On Sept. 2, 2012, Jones hit the 468th and final home run of his Hall of Fame career in dramatic fashion against the Philadelphia Phillies. Atlanta started the bottom of the ninth inning trailing by four runs, but mounted a rally that brought the game down to one decisive matchup: Jones vs. All-Star closer Jonathan Papelbon. What followed was a vintage Chipper Jones moment as the 40-year-old absolutely demolished Papelbon’s 95-mph fastball.
The epic three-run walk-off homer capped a career of clutch moments, while setting off a celebration fit for a future Hall of Famer. It mattered to the Braves too, because that win helped the team secure a spot in the NL Wild Card Game. (Mark Townsend)
The Hall of Fame is a pretty exclusive club, but strong-as-an-ox slugger Jim Thome belongs to an even more exclusive club than that. It’s one that has only eight other people in it and doesn’t look to be adding anybody else soon.
It’s the 600 Home Run Club — in which Thome is joined by the likes of Barry Bonds, Babe Ruth, Hank Aaron and Willie Mays. That’s some pretty rarified air. The homer that put him in the club came in August 2011, when Thome was with the Minnesota Twins. He hit No. 599 and No. 600 that night against the Detroit Tigers, pumping his arm as he touched first base and grinning a huge grin when he touched home plate.
Six hundred homers means a lot more than just having power. It means longevity — which is the foundation of Thome’s career. He played 22 years in the big leagues and hit at least 30 homers every full season between 1996 and 2008 (he only played 59 games in 2005). Six times he passed 40. Once, in 2002, he hit 52. You know what they say about numbers: They don’t lie.

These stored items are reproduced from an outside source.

(** * Purelytics: the ingredient matching and scoring core

    A shallow embedding of
      - [src/services/ingredientParser.js]  (normalizer, matcher, unknown
        classifier, scoring aggregator),
      - [src/data/ingredientDatabase.js]    (reference tables, alias lists,
        [searchIngredients], [isHiddenSugar], [checkForMSG]),
      - [services/aiService.js]             ([CATEGORY_ALTERNATIVES],
        [getAlternativesForCategory]),
    followed by the properties established about them.

    JavaScript strings are sequences of UTF-16 code units; they are embedded
    as lists of code units.  Numbers that the code only uses as integers are
    embedded as [Z]. *)

From Stdlib Require Import List NArith ZArith Bool Lia String Ascii.
From Stdlib Require Import DecimalString.
From Stdlib Require Import Sorting.Sorted Sorting.Permutation.
Import ListNotations.

(* ===================================================================== *)
(** * JavaScript strings *)
(* ===================================================================== *)

Module Js.

(** A string is the list of its UTF-16 code units. *)
Definition str := list N.

(** String literals of the source, which are ASCII in every table that the
    core reads. *)
Definition lit (s : string) : str :=
  List.map N_of_ascii (list_ascii_of_string s).

Definition in_range (lo hi c : N) : bool := (lo <=? c)%N && (c <=? hi)%N.

Definition is_upper (c : N) : bool := in_range 65 90 c.
Definition is_lower (c : N) : bool := in_range 97 122 c.
Definition is_digit (c : N) : bool := in_range 48 57 c.

(** The class [\s] of a regular expression, which is also the set of code
    units removed by [String.prototype.trim]: WhiteSpace and LineTerminator
    of ECMA-262. *)
Definition is_space (c : N) : bool :=
  in_range 9 13 c || (c =? 32)%N || (c =? 160)%N || (c =? 5760)%N
  || in_range 8192 8202 c || (c =? 8232)%N || (c =? 8233)%N
  || (c =? 8239)%N || (c =? 8287)%N || (c =? 12288)%N || (c =? 65279)%N.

In Thome’s case, they tell a big truth: He’s in one of baseball’s most elite groups. (Mike Oz)
The save stat is the reason San Diego Padres reliever Trevor Hoffman is in the Hall of Fame. So Hoffman breaking the all-time saves record stands out as his best highlight. On Sep. 26, 2006, Hoffman recorded his 479th career save, passing Lee Smith for the all-time record.
Prior to Hoffman’s induction, only five other players who spent the majority of their career as closers have made it to Cooperstown: Dennis Eckersley, Rollie Fingers, Goose Gossage, Bruce Sutter and Hoyt Wilhelm. Of that group, Hoffman is the only one who never threw 100 innings in a single season.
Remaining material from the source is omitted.